Tuesday, January 12, 2010

So Much for the Theory that Blogs Would Save News

The Huffington Post is having a featured sale this month! You can tell, because they promote it all over the place day after day after day. Check it out: Move your money out of big banks into smaller banks. It's a way to punish big banks, see, and it's Huffington Post founder Ariana Huffington's pet cause of the moment. So it's featured all over the front page of HuffPo. Repeatedly. As if it's a national movement with broad grassroots support when it's really just a manufactured campaign by Huffington and her crew.

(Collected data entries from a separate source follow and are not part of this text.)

Definition iconMappings : list IconMapping :=
  [ {| icon := Calculator;
       keywords := ["math"; "algebra"; "calculus"; "geometry"; "statistics";
                    "trigonometry"; "mathematics"; "arithmetic"; "numbers"];
       priority := Some 2 |};
    {| icon := Building2;
       keywords := ["architecture"; "building"; "construction"; "design"; "structural";
                    "architectural"; "blueprint"; "infrastructure"];
       priority := Some 3 |};
    {| icon := Beaker;
       keywords := ["chemistry"; "chemical"; "reaction"; "molecule"; "compound";
                    "solutions"; "laboratory"];
       priority := Some 2 |};
    {| icon := FlaskConical;
       keywords := ["science"; "experiment"; "lab"; "research"; "scientific"; "testing"];
       priority := Some 1 |};
    {| icon := Brain;
       keywords := ["biology"; "anatomy"; "physiology"; "neuroscience"; "cognitive";
                    "psychology"; "behavior"; "mind"; "mental"; "neural"];
       priority := Some 2 |};
    {| icon := Globe2;
       keywords := ["geography"; "world"; "earth"; "global"; "maps"; "culture";
                    "countries"; "international"; "environmental"];
       priority := Some 2 |};
    {| icon := History;
       keywords := ["history"; "civilization"; "ancient"; "modern"; "past"; "era";
                    "historical"; "century"; "period"; "timeline"];
       priority := Some 2 |};
    {| icon := Pencil;
       keywords := ["writing"; "essay"; "composition"; "creative"; "poetry";
                    "literature"; "author"; "story"];
       priority := Some 2 |};
    {| icon := MessageSquare;
       keywords := ["language"; "english"; "speech"; "communication"; "grammar";
                    "vocabulary"; "linguistics"];
       priority := Some 2 |};
    {| icon := Binary;
       keywords := ["computer"; "programming"; "coding"; "software"; "development";
                    "tech"; "algorithm"; "data"];
       priority := Some 2 |};
    {| icon := Palette;
       keywords := ["art"; "design"; "visual"; "drawing"; "painting"; "photography";
                    "creative"; "artistic"; "illustration"];
       priority := Some 2 |};
    {| icon := Music;
       keywords := ["music"; "band"; "orchestra"; "instrumental"; "choir"; "song";
                    "musical"; "rhythm"; "harmony"];
       priority := Some 2 |};
    {| icon := Languages;
       keywords := ["spanish"; "french"; "german"; "chinese"; "japanese"; "foreign";
                    "language"; "multilingual"];
       priority := Some 2 |};
    {| icon := TreePine;
       keywords := ["environment"; "nature"; "ecology"; "biology"; "life"; "ecosystem";
                    "botanical"; "plant"];
       priority := Some 2 |};
    {| icon := Scale;
       keywords := ["law"; "justice"; "legal"; "government"; "politics"; "civic"; "rights"];
       priority := Some 2 |};
    {| icon := Compass;
       keywords := ["engineering"; "mechanical"; "civil"; "design"; "technical"; "drafting"];
       priority := Some 2 |};
    {| icon := GraduationCap;
       keywords := ["education"; "academic"; "study"; "course"; "degree"; "university";
                    "college"];
       priority := Some 1 |};
    {| icon := Blocks;
       keywords := ["elementary"; "basic"; "fundamental"; "introduction"; "beginner"];
       priority := Some 1 |};
    {| icon := BookOpen;
       keywords := ["study"; "learn"; "education"; "course"; "class"; "teach"; "lesson"];
       priority := Some 0 |} ].

(** [s.startsWith(keyword)] *)
Fixpoint startsWith (keyword s : string) : bool :=
  match keyword, s with
  | EmptyString, _ => true
  | String k keyword', String ch s' => Ascii.eqb k ch && startsWith keyword' s'
  | String _ _, EmptyString => false
  end.

(** The matches of a global regular expression made of the letters of a
    non-empty [keyword]: found from left to right, each search resuming
    after the previous match.  [skip] characters of the last match are
    still to be passed. *)
Fixpoint countMatchesFrom (skip : nat) (keyword text : string) : nat :=
  match text with
  | EmptyString => 0
  | String _ rest =>
      match skip with
      | S skip' => countMatchesFrom skip' keyword rest
      | 0 =>
          if startsWith keyword text
          then S (countMatchesFrom (String.length keyword - 1) keyword rest)
          else countMatchesFrom 0 keyword rest
      end
  end.

(** [(normalizedText.match(new RegExp(keyword, 'g')) || []).length] *)
Definition countMatches (keyword normalizedText : string) : nat :=
  countMatchesFrom 0 keyword normalizedText.

(** [mapping.priority || 1]: a missing priority and the priority 0 both
    count as 1. *)
Definition weight (mapping : IconMapping) : nat :=
  match priority mapping with
  | Some (S p) => S p
  | Some 0 | None => 1
  end.

(** The [reduce] over the keywords of one mapping. *)
Definition scoreOf (normalizedText : string) (mapping : IconMapping) : nat :=
  fold_left (fun score keyword => score + countMatches keyword normalizedText * weight mapping)
    (keywords mapping) 0.

(** [scores.sort((a, b) => b.score - a.score)]: the sort is stable, entries
    with equal scores keep their order.  An entry is put in front of the
    sorted entries that came after it and do not score higher. *)
Fixpoint placeByScore (entry : LucideIcon * nat) (sorted : list (LucideIcon * nat))
  : list (LucideIcon * nat) :=
  match sorted with
  | [] => [entry]
  | first :: others =>
      if (snd first <=? snd entry)%nat then entry :: sorted
      else first :: placeByScore entry others
  end.

Definition sortByScore (scores : list (LucideIcon * nat)) : list (LucideIcon * nat) :=
  fold_right placeByScore [] scores.

(** [scores[0].score > 0 ? scores[0].icon : BookOpen] on the sorted scores
    of a table; the table of the source is not empty. *)
Definition bestOf (mappings : list IconMapping) (normalizedText : string) : LucideIcon :=
  match sortByScore (map (fun mapping => (icon mapping, scoreOf normalizedText mapping)) mappings) with
  | (best, score) :: _ => if (0 <? score)%nat then best else BookOpen
  | [] => BookOpen
  end.

Section Icons.

(** [String.prototype.toLowerCase]. *)
Variable toLowerCase : string -> string.

Definition findBestMatchingIcon (text : string) : LucideIcon :=
  bestOf iconMappings (toLowerCase text).

End Icons.

(** The store with one more content row, stored at place [slot]. *)
Definition withContent (slot : nat) (row : CircuitContent) (s : Store) : Store :=
  {| wisdomCircuits := wisdomCircuits s;
     circuitContent := insertAt slot row (circuitContent s);
     circuitContentSeq := S (circuitContentSeq s) |}.

(** ** What a request can do to the store

    The shapes of the store after one event, for the invariants below. *)

Inductive writes (s : Store) : Store -> Prop :=
| writes_nothing : writes s s
| writes_circuit (circuit : WisdomCircuit) : writes s (createWisdomCircuit circuit s)
| writes_circuit_flag (flag : bool) (id slot : nat) :
    writes s (updateCircuitArchived flag id slot s)
| writes_circuit_deleted (id : nat) : writes s (snd (deleteWisdomCircuit id s))
| writes_refused_insert :
    writes s {| wisdomCircuits := wisdomCircuits s;
                circuitContent := circuitContent s;
                circuitContentSeq := S (circuitContentSeq s) |}
| writes_content (content : InsertCircuitContent) (now slot : nat) (circuit : WisdomCircuit) :
    getWisdomCircuit (ins_circuitId content) s = Some circuit ->
    writes s (withContent slot
                (insertedRow (S (circuitContentSeq s)) now (insertValues content)) s)
| writes_content_flag (id : nat) : writes s (snd (archiveCircuitContent id s)).

(** Every content row belongs to a circuit of the store. *)
Definition contentHasCircuit (s : Store) : Prop :=
  Forall (fun c => getWisdomCircuit (cc_circuitId c) s <> None) (circuitContent s).

(** The ids of the content rows are distinct and were all drawn from the
    sequence. *)
Definition contentIdsFresh (s : Store) : Prop :=
  NoDup (map cc_id (circuitContent s))
  /\ Forall (fun c => cc_id c <= circuitContentSeq s) (circuitContent s).

(** The id was drawn from the sequence and no row that carries it is
    active. *)
Definition retired (id : nat) (s : Store) : Prop :=
  id <= circuitContentSeq s
  /\ Forall (fun c => cc_id c = id -> cc_isArchived c = true) (circuitContent s).

(** [keyword] occurs in [text]. *)
Definition occursIn (keyword text : string) : Prop :=
  exists before after, text = before ++ keyword ++ after.

(** The six extensions the upload route knows. *)
Definition knownExtensions : list string :=
  [".pdf"; ".doc"; ".docx"; ".txt"; ".ppt"; ".pptx"].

Sort of like the Tea Party of the Left.

What's happening to the political blogosphere? If you've been listening to some of the evangelists for blogs, they are supposed to be better than the mainstream media (and especially newspapers) at reporting real news and what people really care about because they can't be controlled. The blogosphere (a word that always reminds me of Blagojevich, but whatever) was said to be self-correcting, because bloggers will write whatever they want to, regardless of what big advertisers or media barons with agendas or politicians try to get them to do or say.

Media owners with agendas are nothing new, and they're not necessarily bad. When I was a kid (and too young to remember this myself), the Green Bay News-Chronicle ran a long and eventually successful campaign supporting the movement to build a third bridge in the city.

But that wasn't as shameless in its mixing of real news (look, this just isn't so important a movement that it deserves multiple news spots on HuffPo's home page) with a campaign, nor did it have the cult-of-personality feature that has started to take over Huffington's site.

Alas, it's probably the wave of the future. Huffington Post continues to grow (though I check it out less and less often, preferring Talking Points Memo), and media barons love their crusades. But newspapers did it better.